**RECORDS FOR THIS EXERCISE**
(** The second pass. *)
Lemma unmap_free_spec n i st1 st :
  0 <= i -> i + Z.of_nat n <= pages -> cleared st1 st i ->
  exists st', unmap_free n l1 va i st = Some st' /\ cleared st1 st' (i + Z.of_nat n).
Proof.
  revert i st. induction n as [|n IH]; intros i st Hi Hn C; cbn [unmap_free].
  { exists st. replace (i + Z.of_nat 0) with i by lia. done. }
  rewrite page_u64 by lia. replace (i + Z.of_nat (S n)) with (i + 1 + Z.of_nat n) in * by lia. cbv zeta.
  destruct (user_l3_entry_spec st Ls _ l1 (page i) (cl_ok _ _ _ C) Hl1) as [(l3 & Hu & Hnd & E & Hne)|[-> Hz]].
  - rewrite (proj2 (Z.eqb_neq _ 0)) by done. rewrite E. cbn [orb].
    destruct (window_steps _ (proj1 Hu)) as (_ & _ & S3). pose proof (leafv_cons _ _ _ _ _ Hnd S3) as Hlv.
    destruct (Z.eqb_spec (words st (entry l3 (L3_INDEX (page i)))) 0) as [E0|N0]; cbn [orb].
    + apply IH; [lia|lia|]. apply cleared_skip; [lia|done|]. intros _. unfold path_of. by rewrite Hlv.
    + assert (Ht : pte_type (words st (entry l3 (L3_INDEX (page i)))) = PTE_TYPE_INVALID).
      { change (leafv (words st) l1 (path_of (page i)) = words st (entry l3 (L3_INDEX (page i)))) in Hlv.
        rewrite (cl_todo _ _ _ C) in Hlv; [|done|exists i; split_and!; (done || lia)|by apply not_seen].
        rewrite <- Hlv in *. destruct (struck_value (leafv0 l1 (path_of (page i)))); [|done..].
        destruct (t_leaf _ _ _ _ T0 l1 (path_of (page i)) Hl1 eq_refl) as [?|[?|[_ []]]]; auto. }
      rewrite Ht. cbn [Z.eqb negb PTE_TYPE_INVALID].
      destruct (clear_leaf st Ls _ l1 [L2_INDEX (page i); L1_INDEX (page i)] (L3_INDEX (page i)) l3 (cl_ok _ _ _ C) Hl1 eq_refl Hnd S3) as (st' & -> & Hlc).
      unfold mbind at 1, option_bind at 1. cbv beta iota. apply IH; [lia|lia|]. by apply (cleared_leaf st1 st); [lia|..].
  - cbn [Z.eqb orb]. apply IH; [lia|lia|]. by apply cleared_skip; [lia|..].
Qed.

#[global] Instance seen_dec i q : Decision (seen i q).
Proof.
  refine (cast_if (decide (Exists (fun i' => user_page (page i') /\ q = path_of (page i')) (seqZ 0 i))));
    rewrite Exists_exists in *; unfold seen; setoid_rewrite elem_of_seqZ in e || setoid_rewrite elem_of_seqZ in n.
  - destruct e as (i' & Hi' & ?). exists i'. split; [lia|done].
  - intros (i' & Hi' & ?). apply n. exists i'. split; [lia|done].
Defined.

(** What [vmm_user_unmap_range] did. *)
Record unmapped (rc : Z) (st : vmm) : Prop := {
  um_ok : tables_ok (frames st) (words st) Ls settled;
  um_statics : statics st0 st;
  um_kernel : kernel_half (words st0) (words st) Ls;
  um_leaf : forall l q, l ∈ Ls -> length q = 3%nat ->
    leafv (words st) l q = if decide (l = l1 /\ seen pages q) then 0 else leafv0 l q;
  um_free : forall x, is_free (frames st) x <-> is_free (frames st0) x \/ gone st0 l1 (seen pages) x;
  um_acc : forall x, accounted st Ls x <-> accounted st0 Ls x;
  um_held : forall a, held st0 Ls a -> held st Ls a;
  um_rc : rc = 0 \/ rc = -1;
  um_all : rc = 0 <-> forall i, 0 <= i < pages -> user_page (page i) /\ is_Some (translate (words st0) l1 (page i));
  um_order : exists tr, trace st = tr ++ trace st0 /\
    forall newer p older, tr = newer ++ Freed p :: older ->
      forall tlb i, 0 <= i < pages -> user_page (page i) -> quiet tlb (words st0) l1 older (page i)
}.

Lemma cleared_frame st1 st l q :
  cleared st1 st pages -> l ∈ Ls -> frame (words st) l q = if decide (l = l1 /\ seen pages q) then None else frame (words st0) l q.
Proof.
  intros C Hl. destruct (decide (length q = 3%nat)) as [E3|N3].
  - rewrite !frame_leaf by done. case_decide as D.
    + destruct D as [-> D]. by rewrite (cl_done _ _ _ C).
    + by rewrite (cl_same _ _ _ C).
  - rewrite decide_False by (intros [_ (i & _ & _ & ->)]; done).
    destruct (decide (length q <= 2)%nat); [rewrite !frame_node by done; by apply C|by rewrite !frame_deep by lia].
Qed.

**ABOUT THIS EXERCISE**
Among the entries above, copy exactly only the lines starting with the one containing "destruct (Z.eqb_spec (words" and going through the one containing "rewrite Exists_exists in", both ends included.

**SOLUTION**
    destruct (Z.eqb_spec (words st (entry l3 (L3_INDEX (page i)))) 0) as [E0|N0]; cbn [orb].
    + apply IH; [lia|lia|]. apply cleared_skip; [lia|done|]. intros _. unfold path_of. by rewrite Hlv.
    + assert (Ht : pte_type (words st (entry l3 (L3_INDEX (page i)))) = PTE_TYPE_INVALID).
      { change (leafv (words st) l1 (path_of (page i)) = words st (entry l3 (L3_INDEX (page i)))) in Hlv.
        rewrite (cl_todo _ _ _ C) in Hlv; [|done|exists i; split_and!; (done || lia)|by apply not_seen].
        rewrite <- Hlv in *. destruct (struck_value (leafv0 l1 (path_of (page i)))); [|done..].
        destruct (t_leaf _ _ _ _ T0 l1 (path_of (page i)) Hl1 eq_refl) as [?|[?|[_ []]]]; auto. }
      rewrite Ht. cbn [Z.eqb negb PTE_TYPE_INVALID].
      destruct (clear_leaf st Ls _ l1 [L2_INDEX (page i); L1_INDEX (page i)] (L3_INDEX (page i)) l3 (cl_ok _ _ _ C) Hl1 eq_refl Hnd S3) as (st' & -> & Hlc).
      unfold mbind at 1, option_bind at 1. cbv beta iota. apply IH; [lia|lia|]. by apply (cleared_leaf st1 st); [lia|..].
  - cbn [Z.eqb orb]. apply IH; [lia|lia|]. by apply cleared_skip; [lia|..].
Qed.

#[global] Instance seen_dec i q : Decision (seen i q).
Proof.
  refine (cast_if (decide (Exists (fun i' => user_page (page i') /\ q = path_of (page i')) (seqZ 0 i))));
    rewrite Exists_exists in *; unfold seen; setoid_rewrite elem_of_seqZ in e || setoid_rewrite elem_of_seqZ in n.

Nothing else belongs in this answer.